Heatmap of significant gene sets
plot
draws different kinds of graphics, but we focus on heatmap graphics. This function requires:
-
x
: atcgsa
object -
expr
: estimation of gene expressions with linear mixed model from atcgsa
object -
Subject_ID
: name of the subject identifier variable in the design data matrix -
TimePoint
: name of the time measurement variable in the design data matrix -
group_of_interest
: name of the treatment factor variable in the design data matrix -
clust_trends
: cluster object with the clusters of genes from their trends dynamics
plot(x=tcgsa_result_MT, expr=tcgsa_result_MT$Estimations,
Subject_ID=design.PNEUMOvsSALINE.ChaussVac.AvgBl$Patient_ID,
TimePoint=design.PNEUMOvsSALINE.ChaussVac.AvgBl$TimePoint,
group_of_interest="pneumo",
clust_trends=clust,
legend.breaks=seq(from=-2,to=2, by=0.01), time_unit="D",
subtitle="Pneumo vs Saline", cex.label.row=0.5, cex.label.col=1, cex.main=0.7,
heatmap.width=0.2, dendrogram.size=0.3, margins=c(2,3),
heatKey.size=0.8)
The heatmap shows an under (blue color) or an over (red color) expression for each significant gene sets in the pneumo
arm (vaccine) compared to the saline
arm (compared) from the clust
object. Similar expression dynamics are clustered through a hierarchical clustering showed through a dendrogram.
Note: this figure is different than the one in Hejblum et al. because here we used a linear time function (for the sake of simplicity and computational speed). To reproduce the heatmap from the original article, one must use the time_func
argument to specify a quadratic time function with an offset at Day 1.
References
Ashburner M, Ball CA, Blake JA, Botstein D, Butler H, Cherry JM, et al., (2000) Gene Ontology: tool for the unification of biology. Nat Genet 25(1):25-9.
Benjamini Y, Yekutieli D, (2001) The Control of the False Discovery Rate in Multiple Testing under Dependency. Ann Stat 29(4):1165-88.
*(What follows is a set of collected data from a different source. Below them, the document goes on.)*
Lemma tail_from_app l1 l2 k :
  Forall (fun b => queued_user b = true) l2 → k ≤ length l2 → tail_from (l1 ++ l2) (length l1 + k) = tail_from (l1 ++ l2) (length l1).
Proof.
  intros Hq. induction k as [|k IH]; intros Hk; [by rewrite Nat.add_0_r|]. rewrite Nat.add_succ_r. simpl.
  rewrite lookup_app_r by lia. replace (length l1 + k - length l1) with k by lia.
  destruct (lookup_lt_is_Some_2 l2 k) as [b Hb]; [lia|]. rewrite Hb. pose proof (Forall_lookup_1 _ _ _ _ Hq Hb) as E. simpl in E.
  rewrite E. apply IH. lia.
Qed.

Lemma tailStart_snoc l1 b l2 :
  queued_user b = false → Forall (fun b => queued_user b = true) l2 → tailStart (l1 ++ b :: l2) = S (length l1).
Proof.
  intros Hb Hq. unfold tailStart. replace (l1 ++ b :: l2) with ((l1 ++ [b]) ++ l2) by (by rewrite <-app_assoc).
  rewrite (length_app (l1 ++ [b])), tail_from_app, length_app, Nat.add_1_r by done. simpl.
  rewrite lookup_app_l by (rewrite length_app; simpl; lia). rewrite list_lookup_middle by done. by rewrite Hb.
Qed.

Lemma drop_tail_queued bs : Forall (fun b => queued_user b = true) (drop (tailStart bs) bs).
Proof.
  destruct (tail_from_spec bs (length bs) (Nat.le_refl _)) as (H1 & H2 & _). fold (tailStart bs) in *.
  apply Forall_lookup_2. intros j b Hj. rewrite lookup_drop in Hj. apply (H2 (tailStart bs + j)); [|done].
  apply lookup_lt_Some in Hj. lia.
Qed.

Lemma open_after_push s t k : open_assistant (push s (BAssistant t k false)) = Some (tailStart (blocks s), t, k).
Proof.
  pose proof (tail_beyond (blocks s)) as [_ Hle]. unfold open_assistant, push, insert_block. simpl.
  rewrite tailStart_snoc by (done || apply drop_tail_queued). rewrite length_take, Nat.min_l by done.
  by rewrite list_lookup_middle by (rewrite length_take; lia).
Qed.

Lemma open_after_replace s i t k t' k' :
  open_assistant s = Some (i, t, k) → open_assistant (replaceAt s i (BAssistant t' k' false)) = Some (i, t', k').
Proof.
  intros (Htail & id & Hb)%open_assistant_spec. unfold open_assistant, replaceAt. simpl.
  rewrite (tailStart_ext _ (blocks s)), Htail, list_lookup_alter_eq, Hb; [done|].
  apply list_eq. intros j. rewrite !list_lookup_fmap.
  destruct (decide (i = j)) as [<-|]; [by rewrite list_lookup_alter_eq, Hb|by rewrite list_lookup_alter_ne].
Qed.

Lemma replace_replace s i b1 b2 : replaceAt (replaceAt s i b1) i b2 = replaceAt s i b2.
Proof. unfold replaceAt. simpl. f_equal. revert i. induction (blocks s); intros [|i]; f_equal/=; auto. Qed.

Lemma replace_pushed s t k t' k' :
  replaceAt (push s (BAssistant t k false)) (tailStart (blocks s)) (BAssistant t' k' false) = push s (BAssistant t' k' false).
Proof.
  pose proof (tail_beyond (blocks s)) as [_ Hle]. unfold replaceAt, push, insert_block. simpl. f_equal.
  rewrite <-(length_take_le (blocks s) (tailStart (blocks s)) Hle) at 1. by rewrite alter_app_r_alt, Nat.sub_diag by lia.
Qed.

Lemma string_append_assoc (a b c : string) : (a +:+ b) +:+ c = a +:+ (b +:+ c).
Proof. induction a as [|x a IH]; [done|]. exact (f_equal (String x) IH). Qed.

(** Text arrives in pieces or at once. *)
Lemma append_append s fd d1 d2 : appendToAssistant (appendToAssistant s fd d1) fd d2 = appendToAssistant s fd (d1 +:+ d2).
Proof.
  unfold appendToAssistant at 2 3. destruct (open_assistant s) as [[[i t] k]|] eqn:E.
  - unfold appendToAssistant. destruct fd; erewrite open_after_replace by done; rewrite replace_replace; by rewrite string_append_assoc.
  - unfold appendToAssistant. destruct fd; rewrite open_after_push, replace_pushed; done.
Qed.

(** The text a frame carries. *)
Definition streams (f : TurnFrame) : option (delta_field * string) :=
  match f with
  | Known t d =>
      if bool_decide (t = "text") then Some (d_text, delta_of d)
      else if bool_decide (t = "thinking") then Some (d_thinking, delta_of d)
      else None
  | UnknownFrame _ _ => None
  end.

Lemma reduce_streams s f fd d : streams f = Some (fd, d) → reduceFrame s f = appendToAssistant s fd d.
Proof.
  destruct f as [t j|]; [|done]. unfold streams. cbn [reduceFrame]. unfold FRAME_REDUCERS.
  case_bool_decide; [by intros [= <- <-]|]. case_bool_decide; [by intros [= <- <-]|done].
Qed.

#[global] Instance delta_field_eq : EqDecision delta_field.
Proof. solve_decision. Defined.

(** What the transcript keeps of the entries of a session: text that comes in a row is one frame. *)
Definition kept_frame (p : delta_field * string) : TurnFrame :=
  let t := match p.1 with d_text => "text" | d_thinking => "thinking" end in
  Known t (JObj [("type", JStr t); ("delta", JStr p.2)]).

Definition held_back (p : option (delta_field * string)) : list entry :=
  match p with Some p => [e_frame (kept_frame p)] | None => [] end.

Fixpoint coalesce (p : option (delta_field * string)) (es : list entry) : list entry :=
  match es with
  | [] => held_back p
  | e :: es' =>
      match e with
      | e_frame f =>
          match streams f with
          | Some (fd, d) =>
              match p with
              | Some (fd', d') =>
                  if bool_decide (fd' = fd) then coalesce (Some (fd, d' +:+ d)) es'
                  else e_frame (kept_frame (fd', d')) :: coalesce (Some (fd, d)) es'
              | None => coalesce (Some (fd, d)) es'
              end
          | None => held_back p ++ e :: coalesce None es'
          end
      | e_prompt _ => held_back p ++ e :: coalesce None es'
      end
  end.

Definition show_held (s : BlockState) (p : option (delta_field * string)) : BlockState :=
  match p with Some (fd, d) => appendToAssistant s fd d | None => s end.

Lemma show_kept s fd d : reduceFrame s (kept_frame (fd, d)) = appendToAssistant s fd d.
Proof. by destruct fd. Qed.

Lemma held_shown s p : foldl add_entry s (held_back p) = show_held s p.
Proof. destruct p as [[fd d]|]; [|done]. apply show_kept. Qed.

Lemma coalesce_shows s p es : foldl add_entry s (coalesce p es) = foldl add_entry (show_held s p) es.
Proof.
  revert s p. induction es as [|e es IH]; intros s p; [apply held_shown|].
  assert (Hsame : foldl add_entry s (held_back p ++ e :: coalesce None es) = foldl add_entry (show_held s p) (e :: es)).
  { rewrite foldl_app, held_shown. simpl. by rewrite IH. }
  cbn [coalesce]. destruct e as [t|f]; [done|]. destruct (streams f) as [[fd d]|] eqn:Es; [|done].
  cbn [foldl add_entry]. rewrite (reduce_streams _ _ _ _ Es).
  destruct p as [[fd' d']|]; [|by rewrite IH]. case_bool_decide as Hd.
  - subst fd'. rewrite IH. cbn [show_held]. by rewrite append_append.
  - cbn [foldl add_entry]. by rewrite show_kept, IH.
Qed.

(** *** Loaded blocks: none is queued, and only the last may be open *)

Definition closed (b : Block) : bool :=
  match b_body b with BUser _ q => negb q | BAssistant _ _ f => f | _ => true end.

Definition closed_body (b : block_body) : bool := closed (mkBlock 0 b).

Definition flows (bs : list Block) : Prop :=
  ∃ l o, bs = l ++ o ∧ Forall (fun b => closed b = true) l
    ∧ (o = [] ∨ ∃ id t k, o = [mkBlock id (BAssistant t k false)]).

Lemma flows_tail bs : flows bs → tailStart bs = length bs.
Proof.
  intros (l & o & -> & Hl & Ho). destruct Ho as [->|(id & t & k & ->)].
  - rewrite app_nil_r. destruct l as [|b l _] using rev_ind; [done|]. apply Forall_app in Hl as [_ Hb].
    rewrite tailStart_snoc, length_app; [simpl; lia| |done]. apply Forall_cons in Hb as [Hb _]. unfold closed in Hb. unfold queued_user.
    destruct (b_body b); try done. by apply negb_true_iff.
  - rewrite tailStart_snoc, length_app by done. simpl. lia.
Qed.

Lemma flows_open s :
  flows (blocks s) →
  (∃ i t k, open_assistant s = Some (i, t, k) ∧ ∃ l id, blocks s = l ++ [mkBlock id (BAssistant t k false)] ∧ i = length l ∧ Forall (fun b => closed b = true) l)
  ∨ open_assistant s = None ∧ Forall (fun b => closed b = true) (blocks s).
Proof.
  intros Hf. unfold open_assistant. rewrite (flows_tail _ Hf). destruct Hf as (l & o & E & Hl & [->|(id & t & k & ->)]); rewrite E.
  - right. rewrite app_nil_r. split; [|done]. destruct l as [|b l _] using rev_ind; [done|]. rewrite length_app, Nat.add_1_r.
    rewrite list_lookup_middle by done. apply Forall_app in Hl as [_ Hb]. apply Forall_cons in Hb as [Hb _]. unfold closed in Hb.
    simpl. destruct (b_body b) as [|? ? f| | | |]; try done. by rewrite Hb.
  - left. rewrite length_app, Nat.add_1_r, list_lookup_middle by done. simpl. eexists _, _, _. split; [done|]. eauto.
Qed.
(* ===== verification/ClientConfig.v ===== *)
(** * The terminal client's configuration and wiring

    Models [packages/mocactl/src/config.ts] (the two files the client keeps, how a hand-edited one
    is read, how they are written) and [packages/mocactl/src/runtime.ts] (the runtime: endpoints,
    login, clients and transcripts, and every way they change).  The runtime's clients are given by the URL
    they call; a control-plane client reads the runtime's login on each request.  Names of files
    and directories ([resolvePaths]) are left out. *)

From Stdlib Require Import QArith.
From S2P Require Import Prelude JsNumber Json JsonText JsonPretty TurnStream Transcript ClientApi.

Local Open Scope Z_scope.

(** ** config.json *)

Definition fields : Type := list (string * json).

(** [DEFAULT_CONFIG]; the two URLs have no default. *)
Definition DEFAULT_CONFIG : fields :=
  [("theme", JStr "system"); ("details", JBool false); ("thinking", JBool true); ("reducedMotion", JBool false);
   ("bell", JBool true); ("keybinds", JObj []); ("presets", JArr []); ("lastUsed", JObj [])].

Definition is_str (v : json) : bool := match v with JStr _ => true | _ => false end.
Definition is_bool (v : json) : bool := match v with JBool _ => true | _ => false end.
Definition isStringRecord (v : json) : bool := match v with JObj fs => forallb (fun f => is_str f.2) fs | _ => false end.

Definition isPreset (v : json) : bool :=
  match v with
  | JObj _ => bool_decide (is_Some (as_string (field "name" v))) && match field "values" v with Some x => isStringRecord x | None => false end
  | _ => false
  end.

Definition FIELD_CHECKS : list (string * (json → bool)) :=
  [("controlPlaneUrl", is_str); ("harnessUrl", is_str);
   ("theme", fun v => match v with JStr s => bool_decide (s = "system" ∨ s = "dark") | _ => false end);
   ("details", is_bool); ("thinking", is_bool); ("reducedMotion", is_bool); ("bell", is_bool);
   ("keybinds", isStringRecord);
   ("presets", fun v => match v with JArr l => forallb isPreset l | _ => false end);
   ("lastUsed", isStringRecord)].

(** [{ ...a, ...b }] *)
Definition spread (a b : fields) : fields := foldl (fun m f => map_set f.1 f.2 m) a b.

(** One turn of the loop: a field of the wrong type gets its default (a URL, none). *)
Definition check_field (raw : fields) (acc : fields * list string) (c : string * (json → bool)) : fields * list string :=
  match map_get c.1 raw with
  | Some v =>
      if c.2 v then acc
      else (match map_get c.1 DEFAULT_CONFIG with Some d => map_set c.1 d acc.1 | None => map_delete c.1 acc.1 end, acc.2 ++ [c.1])
  | None => acc
  end.

Definition validateConfig (raw : fields) : fields * list string := foldl (check_field raw) (spread DEFAULT_CONFIG raw, []) FIELD_CHECKS.

Inductive config_warning := IgnoredFields (keys : list string) | Unreadable.

Definition loadConfig (file : option bytes) : fields * bool * option config_warning :=
  match file with
  | None => (DEFAULT_CONFIG, false, None)
  | Some text =>
      match parse text with
      | Some (JObj raw) =>
          let '(config, ignored) := validateConfig raw in
          (config, true, if bool_decide (length ignored = 0%nat) then None else Some (IgnoredFields ignored))
      | _ => (DEFAULT_CONFIG, true, Some Unreadable)
      end
  end.

(** ** auth.json *)

Definition auth_json (a : CachedAuth) : json :=
  JObj ([("apiToken", JStr (apiToken a)); ("subject", JStr (au_subject a))]
        ++ (match displayName a with Some n => [("displayName", JStr n)] | None => [] end)
        ++ [("roles", JArr (JStr <$> roles a)); ("expiresAt", JNum (inject_Z (expiresAt a)));
            ("controlPlaneUrl", JStr (au_controlPlaneUrl a))]).

(** The login cached for that control plane, as it was parsed. *)
Definition loadAuth (file : option bytes) (url : string) : option json :=
  match file with
  | None => None
  | Some text =>
      match parse text with
      | Some j =>
          match as_string (field "apiToken" j) with
          | Some _ => if bool_decide (as_string (field "controlPlaneUrl" j) = Some url) then Some j else None
          | None => None
          end
      | None => None
      end
  end.

Definition NEWLINE : ascii := ascii_of_nat 10.
Definition saved_auth (a : CachedAuth) : bytes := stringify (auth_json a) ++ [NEWLINE].

(** ** Endpoints *)

Record Endpoints := mkEndpoints { ep_controlPlaneUrl : option string; ep_harnessUrl : option string }.

Definition trim (s : string) : string := string_of (concat (trim_chars (chars_of (bytes_of s)))).

Definition normalizeUrl (u : option string) : option string :=
  match trim <$> u with
  | Some t => if bool_decide (t = "") then None else Some (trimTrailingSlashes t)
  | None => None
  end.

(** [a || b] of strings that may be missing *)
Definition or_else (a b : option string) : option string :=
  match a with Some s => if bool_decide (s = "") then b else a | None => b end.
Chaussabel D, Quinn C, Shen J, Patel P, Glaser C, Baldwin N, et al., (2008) A Modular Analysis Framework for Blood Genomics Studies: Application to Systemic Lupus Erythematosus. Immunity 29(1):150-64.
Hejblum BP, Skinner J, Thiebaut R, (2015) Time-Course Gene Set Analysis for Longitudinal Gene Expression Data. PLOS Comput Biol 11(6):e1004310.
Kanehisa M, Goto S, (2000) KEGG: Kyoto Encyclopedia of Genes and Genomes. Nucleic Acids Res 28(1):27-30.
Obermoser G, Presnell S, Domico K, Xu H, Wang Y, Anguiano E, et al., (2013) Systems Scale Interactive Exploration Reveals Quantitative and Qualitative Differences in Response to Influenza and Pneumococcal Vaccines. Immunity 38(4):831-44.
Appendix
GEOquery package
In case the data you want to analyze is publicly available through Gene Expression Omnibus (GEO), you can access it with the GEOquery
package, that can be installed with the following commands:
if (!requireNamespace("GEOquery", quietly = TRUE)) {
if (!requireNamespace("BiocManager", quietly = TRUE)){
install.packages("BiocManager")
}
BiocManager::install("GEOquery")
}
More details can be found on Bioconductor and in Davis S, Meltzer P, (2007) GEOquery: a bridge between the Gene Expression Omnibus (GEO) and Bioconductor Bioinformatics 14:1846-1847.